*What you have to do*:
Pull every "KeyError" line out of the data below.

━━ Excerpted records ━━

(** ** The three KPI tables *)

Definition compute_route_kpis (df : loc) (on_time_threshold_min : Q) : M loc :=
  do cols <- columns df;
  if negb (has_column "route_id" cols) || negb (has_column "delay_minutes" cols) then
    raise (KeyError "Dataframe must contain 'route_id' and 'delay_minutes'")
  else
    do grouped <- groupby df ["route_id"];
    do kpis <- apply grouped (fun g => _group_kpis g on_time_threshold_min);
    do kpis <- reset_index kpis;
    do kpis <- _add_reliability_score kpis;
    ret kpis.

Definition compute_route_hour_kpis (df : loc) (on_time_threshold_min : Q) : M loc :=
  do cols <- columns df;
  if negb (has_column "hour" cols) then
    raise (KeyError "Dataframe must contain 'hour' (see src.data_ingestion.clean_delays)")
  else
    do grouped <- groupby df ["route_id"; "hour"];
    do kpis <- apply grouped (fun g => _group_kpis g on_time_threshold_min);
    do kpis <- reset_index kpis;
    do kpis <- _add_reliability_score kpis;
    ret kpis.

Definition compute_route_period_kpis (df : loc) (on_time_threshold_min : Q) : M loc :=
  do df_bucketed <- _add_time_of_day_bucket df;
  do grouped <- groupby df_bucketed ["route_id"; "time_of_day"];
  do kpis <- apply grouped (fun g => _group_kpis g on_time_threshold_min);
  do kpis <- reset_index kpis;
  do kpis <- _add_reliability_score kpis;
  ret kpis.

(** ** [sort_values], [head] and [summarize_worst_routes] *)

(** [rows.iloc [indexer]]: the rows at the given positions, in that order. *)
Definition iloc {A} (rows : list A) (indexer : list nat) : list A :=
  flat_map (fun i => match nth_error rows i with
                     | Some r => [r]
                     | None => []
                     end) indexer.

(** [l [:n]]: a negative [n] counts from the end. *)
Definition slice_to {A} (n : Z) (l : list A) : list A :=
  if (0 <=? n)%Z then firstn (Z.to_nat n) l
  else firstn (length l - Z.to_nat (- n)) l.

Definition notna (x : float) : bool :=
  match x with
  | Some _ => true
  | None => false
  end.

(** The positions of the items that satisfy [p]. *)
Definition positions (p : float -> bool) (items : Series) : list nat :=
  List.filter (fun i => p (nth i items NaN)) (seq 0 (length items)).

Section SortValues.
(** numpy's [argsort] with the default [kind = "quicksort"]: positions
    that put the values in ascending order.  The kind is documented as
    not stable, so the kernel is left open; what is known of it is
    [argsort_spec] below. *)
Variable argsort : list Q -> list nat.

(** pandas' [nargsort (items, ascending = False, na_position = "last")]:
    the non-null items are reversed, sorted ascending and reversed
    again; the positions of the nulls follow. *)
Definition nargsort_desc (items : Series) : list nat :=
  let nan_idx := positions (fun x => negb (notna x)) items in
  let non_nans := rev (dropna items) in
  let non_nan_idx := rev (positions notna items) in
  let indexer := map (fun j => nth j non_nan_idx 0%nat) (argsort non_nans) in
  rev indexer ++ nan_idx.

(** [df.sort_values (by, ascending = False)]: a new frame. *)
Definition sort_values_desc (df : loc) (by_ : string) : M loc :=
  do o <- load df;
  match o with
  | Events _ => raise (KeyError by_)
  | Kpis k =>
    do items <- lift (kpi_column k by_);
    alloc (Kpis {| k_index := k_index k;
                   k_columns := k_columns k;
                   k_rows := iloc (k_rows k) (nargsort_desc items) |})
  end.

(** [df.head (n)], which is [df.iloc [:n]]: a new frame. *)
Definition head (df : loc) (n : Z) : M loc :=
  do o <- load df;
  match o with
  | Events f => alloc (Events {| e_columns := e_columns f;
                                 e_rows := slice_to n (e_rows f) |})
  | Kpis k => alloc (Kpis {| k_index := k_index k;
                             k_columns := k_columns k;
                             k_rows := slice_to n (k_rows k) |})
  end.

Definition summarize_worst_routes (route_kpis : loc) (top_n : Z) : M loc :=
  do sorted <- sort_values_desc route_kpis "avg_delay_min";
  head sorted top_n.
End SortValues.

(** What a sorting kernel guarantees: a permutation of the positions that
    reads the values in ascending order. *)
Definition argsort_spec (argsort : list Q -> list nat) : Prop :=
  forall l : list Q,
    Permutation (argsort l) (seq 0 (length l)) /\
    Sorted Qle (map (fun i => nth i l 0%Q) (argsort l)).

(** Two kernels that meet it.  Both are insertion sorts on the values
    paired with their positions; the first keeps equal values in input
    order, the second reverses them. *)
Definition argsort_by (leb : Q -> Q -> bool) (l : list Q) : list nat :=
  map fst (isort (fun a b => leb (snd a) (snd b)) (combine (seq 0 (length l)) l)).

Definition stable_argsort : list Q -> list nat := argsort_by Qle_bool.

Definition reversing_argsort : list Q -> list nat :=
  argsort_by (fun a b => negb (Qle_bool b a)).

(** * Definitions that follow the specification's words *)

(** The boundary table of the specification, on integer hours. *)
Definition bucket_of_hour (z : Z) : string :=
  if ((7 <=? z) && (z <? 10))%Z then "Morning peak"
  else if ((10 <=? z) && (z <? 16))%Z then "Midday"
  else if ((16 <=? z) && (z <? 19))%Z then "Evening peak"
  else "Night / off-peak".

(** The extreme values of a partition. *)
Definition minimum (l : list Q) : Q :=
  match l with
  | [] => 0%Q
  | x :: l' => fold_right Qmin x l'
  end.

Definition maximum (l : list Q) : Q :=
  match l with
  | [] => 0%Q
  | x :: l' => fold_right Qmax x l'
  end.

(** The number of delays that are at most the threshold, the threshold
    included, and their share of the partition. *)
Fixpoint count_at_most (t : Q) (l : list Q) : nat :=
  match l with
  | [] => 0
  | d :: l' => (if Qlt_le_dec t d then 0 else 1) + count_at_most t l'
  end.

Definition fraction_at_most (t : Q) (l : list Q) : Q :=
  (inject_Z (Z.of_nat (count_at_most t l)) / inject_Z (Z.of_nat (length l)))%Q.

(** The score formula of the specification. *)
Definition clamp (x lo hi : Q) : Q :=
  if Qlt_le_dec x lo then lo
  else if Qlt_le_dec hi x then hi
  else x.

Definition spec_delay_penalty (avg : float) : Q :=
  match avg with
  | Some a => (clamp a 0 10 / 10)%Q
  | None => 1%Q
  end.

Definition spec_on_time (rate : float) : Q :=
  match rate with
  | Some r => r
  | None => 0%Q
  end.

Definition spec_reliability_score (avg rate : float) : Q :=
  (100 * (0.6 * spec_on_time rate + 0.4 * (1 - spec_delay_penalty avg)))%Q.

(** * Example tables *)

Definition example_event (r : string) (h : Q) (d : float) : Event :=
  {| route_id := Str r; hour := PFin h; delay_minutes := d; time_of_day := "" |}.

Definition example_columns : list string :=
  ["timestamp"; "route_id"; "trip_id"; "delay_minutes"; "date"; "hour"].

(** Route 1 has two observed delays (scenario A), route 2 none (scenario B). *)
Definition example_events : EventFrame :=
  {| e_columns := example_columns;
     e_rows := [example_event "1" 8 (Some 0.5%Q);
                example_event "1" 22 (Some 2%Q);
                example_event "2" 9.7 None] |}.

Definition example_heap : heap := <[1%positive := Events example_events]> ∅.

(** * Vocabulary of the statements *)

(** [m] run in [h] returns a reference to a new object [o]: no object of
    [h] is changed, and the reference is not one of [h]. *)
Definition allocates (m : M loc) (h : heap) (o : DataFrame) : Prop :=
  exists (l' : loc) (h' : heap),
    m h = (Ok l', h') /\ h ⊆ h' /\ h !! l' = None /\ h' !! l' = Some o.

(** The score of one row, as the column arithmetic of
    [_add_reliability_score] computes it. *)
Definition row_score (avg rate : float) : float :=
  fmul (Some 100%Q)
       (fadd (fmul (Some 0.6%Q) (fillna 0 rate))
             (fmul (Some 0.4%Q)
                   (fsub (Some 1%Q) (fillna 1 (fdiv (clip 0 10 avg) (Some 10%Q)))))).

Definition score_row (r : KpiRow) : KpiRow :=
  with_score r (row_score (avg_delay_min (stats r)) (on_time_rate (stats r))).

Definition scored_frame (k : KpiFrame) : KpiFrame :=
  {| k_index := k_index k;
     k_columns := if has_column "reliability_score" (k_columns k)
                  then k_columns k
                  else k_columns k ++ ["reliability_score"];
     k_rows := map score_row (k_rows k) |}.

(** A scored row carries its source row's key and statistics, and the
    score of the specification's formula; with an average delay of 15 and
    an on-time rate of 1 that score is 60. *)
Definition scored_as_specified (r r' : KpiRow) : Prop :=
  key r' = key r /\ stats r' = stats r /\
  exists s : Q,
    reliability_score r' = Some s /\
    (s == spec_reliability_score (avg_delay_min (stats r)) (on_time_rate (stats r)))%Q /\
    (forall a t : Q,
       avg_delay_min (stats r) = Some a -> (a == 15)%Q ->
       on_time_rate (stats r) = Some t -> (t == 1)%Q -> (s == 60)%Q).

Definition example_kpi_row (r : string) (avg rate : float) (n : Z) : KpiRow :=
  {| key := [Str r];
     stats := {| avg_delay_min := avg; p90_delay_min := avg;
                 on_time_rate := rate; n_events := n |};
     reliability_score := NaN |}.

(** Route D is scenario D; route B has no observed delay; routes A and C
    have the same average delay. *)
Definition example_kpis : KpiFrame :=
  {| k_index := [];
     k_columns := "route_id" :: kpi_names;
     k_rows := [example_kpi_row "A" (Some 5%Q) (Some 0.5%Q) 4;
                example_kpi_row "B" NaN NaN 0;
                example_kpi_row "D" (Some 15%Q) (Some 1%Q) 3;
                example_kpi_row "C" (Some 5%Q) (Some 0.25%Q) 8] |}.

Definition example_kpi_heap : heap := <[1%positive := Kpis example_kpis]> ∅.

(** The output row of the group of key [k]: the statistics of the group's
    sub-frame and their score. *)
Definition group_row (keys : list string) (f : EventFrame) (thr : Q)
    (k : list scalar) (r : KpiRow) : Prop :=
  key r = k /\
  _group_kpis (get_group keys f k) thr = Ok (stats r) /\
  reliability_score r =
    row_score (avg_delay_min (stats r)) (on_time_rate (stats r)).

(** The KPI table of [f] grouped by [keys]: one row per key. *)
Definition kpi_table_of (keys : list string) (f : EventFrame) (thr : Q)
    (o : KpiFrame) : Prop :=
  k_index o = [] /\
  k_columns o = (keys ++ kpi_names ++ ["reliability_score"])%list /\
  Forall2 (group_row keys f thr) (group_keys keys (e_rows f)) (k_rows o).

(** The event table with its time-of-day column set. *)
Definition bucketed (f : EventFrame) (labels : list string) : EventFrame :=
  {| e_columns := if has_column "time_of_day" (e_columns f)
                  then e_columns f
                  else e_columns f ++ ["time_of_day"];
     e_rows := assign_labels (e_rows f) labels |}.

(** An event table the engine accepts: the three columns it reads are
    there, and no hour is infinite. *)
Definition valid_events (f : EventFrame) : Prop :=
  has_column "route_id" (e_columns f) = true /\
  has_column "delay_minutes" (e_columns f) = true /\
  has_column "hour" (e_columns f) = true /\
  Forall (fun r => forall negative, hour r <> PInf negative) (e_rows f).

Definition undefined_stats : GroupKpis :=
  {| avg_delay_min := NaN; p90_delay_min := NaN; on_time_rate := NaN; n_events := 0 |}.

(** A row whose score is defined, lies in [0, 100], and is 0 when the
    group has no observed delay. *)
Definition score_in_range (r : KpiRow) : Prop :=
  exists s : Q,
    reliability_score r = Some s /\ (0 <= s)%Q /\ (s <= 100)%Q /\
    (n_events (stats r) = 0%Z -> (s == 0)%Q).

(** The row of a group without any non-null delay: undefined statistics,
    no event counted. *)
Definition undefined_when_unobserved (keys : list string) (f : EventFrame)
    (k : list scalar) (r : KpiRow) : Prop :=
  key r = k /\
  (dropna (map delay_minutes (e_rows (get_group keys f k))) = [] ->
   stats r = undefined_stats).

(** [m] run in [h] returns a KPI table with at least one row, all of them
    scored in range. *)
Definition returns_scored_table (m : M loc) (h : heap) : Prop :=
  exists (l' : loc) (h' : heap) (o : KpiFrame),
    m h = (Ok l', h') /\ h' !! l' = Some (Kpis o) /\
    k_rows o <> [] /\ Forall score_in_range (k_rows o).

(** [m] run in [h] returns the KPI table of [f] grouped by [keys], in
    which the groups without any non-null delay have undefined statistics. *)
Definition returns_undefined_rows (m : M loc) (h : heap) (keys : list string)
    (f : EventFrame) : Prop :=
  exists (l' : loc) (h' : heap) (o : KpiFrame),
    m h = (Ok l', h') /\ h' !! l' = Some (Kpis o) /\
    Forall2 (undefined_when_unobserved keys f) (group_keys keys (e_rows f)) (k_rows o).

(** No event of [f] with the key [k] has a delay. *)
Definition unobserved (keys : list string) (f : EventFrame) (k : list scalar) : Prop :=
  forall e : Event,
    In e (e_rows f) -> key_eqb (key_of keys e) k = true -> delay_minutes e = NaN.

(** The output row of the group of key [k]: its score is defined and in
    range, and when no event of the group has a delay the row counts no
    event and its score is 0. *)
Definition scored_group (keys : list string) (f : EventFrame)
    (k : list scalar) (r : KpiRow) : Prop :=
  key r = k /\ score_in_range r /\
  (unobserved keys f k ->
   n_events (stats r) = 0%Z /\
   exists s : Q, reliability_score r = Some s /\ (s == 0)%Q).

━━━
━━ Excerpted records ━━

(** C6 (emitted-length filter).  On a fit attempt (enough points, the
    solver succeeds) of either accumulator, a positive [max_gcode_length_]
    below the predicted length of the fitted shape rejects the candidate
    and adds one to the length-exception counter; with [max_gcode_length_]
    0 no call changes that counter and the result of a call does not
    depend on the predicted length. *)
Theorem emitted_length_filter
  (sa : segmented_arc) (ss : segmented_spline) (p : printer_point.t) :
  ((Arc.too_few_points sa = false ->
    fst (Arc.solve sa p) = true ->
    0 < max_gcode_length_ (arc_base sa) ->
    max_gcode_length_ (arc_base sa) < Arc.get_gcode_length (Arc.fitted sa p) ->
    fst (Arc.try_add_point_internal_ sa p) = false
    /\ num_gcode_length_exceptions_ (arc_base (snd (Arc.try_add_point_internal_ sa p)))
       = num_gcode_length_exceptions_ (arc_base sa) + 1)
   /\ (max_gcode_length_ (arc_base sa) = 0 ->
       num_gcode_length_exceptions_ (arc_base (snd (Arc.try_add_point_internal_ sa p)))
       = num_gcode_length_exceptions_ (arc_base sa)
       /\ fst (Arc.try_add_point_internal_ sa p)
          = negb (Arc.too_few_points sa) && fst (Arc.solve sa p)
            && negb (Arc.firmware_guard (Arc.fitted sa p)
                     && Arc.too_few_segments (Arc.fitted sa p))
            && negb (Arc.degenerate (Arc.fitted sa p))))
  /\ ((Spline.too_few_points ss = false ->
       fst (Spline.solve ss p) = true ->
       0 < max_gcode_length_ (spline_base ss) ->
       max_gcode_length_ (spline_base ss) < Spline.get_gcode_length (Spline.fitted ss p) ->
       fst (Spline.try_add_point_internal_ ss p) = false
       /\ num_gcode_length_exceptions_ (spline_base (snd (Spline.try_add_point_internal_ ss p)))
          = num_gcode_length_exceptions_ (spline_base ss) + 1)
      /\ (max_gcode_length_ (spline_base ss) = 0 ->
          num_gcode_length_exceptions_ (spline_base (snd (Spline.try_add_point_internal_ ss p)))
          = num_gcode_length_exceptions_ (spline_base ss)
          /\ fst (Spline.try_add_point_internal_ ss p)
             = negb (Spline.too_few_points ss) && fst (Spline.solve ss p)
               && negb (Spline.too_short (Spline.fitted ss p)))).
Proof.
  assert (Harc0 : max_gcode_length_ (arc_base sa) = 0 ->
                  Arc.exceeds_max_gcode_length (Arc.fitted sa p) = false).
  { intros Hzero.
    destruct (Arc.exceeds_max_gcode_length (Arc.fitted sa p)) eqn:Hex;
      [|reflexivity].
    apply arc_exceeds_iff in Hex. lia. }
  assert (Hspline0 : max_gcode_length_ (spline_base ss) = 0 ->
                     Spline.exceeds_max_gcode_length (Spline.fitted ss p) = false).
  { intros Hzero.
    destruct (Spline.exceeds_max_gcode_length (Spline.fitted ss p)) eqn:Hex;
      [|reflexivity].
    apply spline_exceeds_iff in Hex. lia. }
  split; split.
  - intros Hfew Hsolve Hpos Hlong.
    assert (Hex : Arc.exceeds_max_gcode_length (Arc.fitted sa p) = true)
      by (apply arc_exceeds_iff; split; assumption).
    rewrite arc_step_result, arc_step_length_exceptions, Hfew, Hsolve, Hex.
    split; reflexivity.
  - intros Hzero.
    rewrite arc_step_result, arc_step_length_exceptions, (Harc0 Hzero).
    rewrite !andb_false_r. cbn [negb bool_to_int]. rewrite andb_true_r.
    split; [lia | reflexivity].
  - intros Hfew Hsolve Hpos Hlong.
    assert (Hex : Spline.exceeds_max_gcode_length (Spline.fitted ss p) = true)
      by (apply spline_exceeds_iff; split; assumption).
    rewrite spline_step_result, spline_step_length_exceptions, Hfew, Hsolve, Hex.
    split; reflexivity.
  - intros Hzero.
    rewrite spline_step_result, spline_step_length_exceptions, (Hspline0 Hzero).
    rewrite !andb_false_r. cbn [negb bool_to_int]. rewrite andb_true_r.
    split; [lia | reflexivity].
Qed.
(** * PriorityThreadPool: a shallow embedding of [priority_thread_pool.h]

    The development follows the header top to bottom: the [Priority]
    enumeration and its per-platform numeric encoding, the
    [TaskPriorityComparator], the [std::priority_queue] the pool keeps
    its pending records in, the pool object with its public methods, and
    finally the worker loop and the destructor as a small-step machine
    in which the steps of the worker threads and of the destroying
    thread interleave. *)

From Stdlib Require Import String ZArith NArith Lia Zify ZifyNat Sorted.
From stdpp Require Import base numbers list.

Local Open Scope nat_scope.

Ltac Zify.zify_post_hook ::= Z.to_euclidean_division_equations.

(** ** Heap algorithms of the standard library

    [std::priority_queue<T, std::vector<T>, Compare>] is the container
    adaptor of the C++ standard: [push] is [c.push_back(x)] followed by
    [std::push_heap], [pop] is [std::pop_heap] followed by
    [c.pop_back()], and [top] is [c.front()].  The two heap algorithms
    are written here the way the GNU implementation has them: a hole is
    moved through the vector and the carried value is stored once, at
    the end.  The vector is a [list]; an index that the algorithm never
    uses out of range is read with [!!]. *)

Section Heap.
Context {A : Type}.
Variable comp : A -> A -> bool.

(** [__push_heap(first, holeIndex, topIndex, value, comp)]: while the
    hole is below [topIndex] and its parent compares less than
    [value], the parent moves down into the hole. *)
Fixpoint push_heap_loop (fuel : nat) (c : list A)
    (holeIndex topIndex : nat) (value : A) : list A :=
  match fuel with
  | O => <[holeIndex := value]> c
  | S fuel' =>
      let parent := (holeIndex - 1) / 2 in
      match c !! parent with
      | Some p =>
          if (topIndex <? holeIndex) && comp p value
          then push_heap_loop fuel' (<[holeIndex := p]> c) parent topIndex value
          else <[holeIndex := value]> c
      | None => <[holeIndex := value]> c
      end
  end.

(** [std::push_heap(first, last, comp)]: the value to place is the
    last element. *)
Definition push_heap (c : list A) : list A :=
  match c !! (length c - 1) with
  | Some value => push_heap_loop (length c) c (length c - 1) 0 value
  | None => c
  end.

━━━

*Task output*:
    raise (KeyError "Dataframe must contain 'route_id' and 'delay_minutes'")
    raise (KeyError "Dataframe must contain 'hour' (see src.data_ingestion.clean_delays)")
  | Events _ => raise (KeyError by_)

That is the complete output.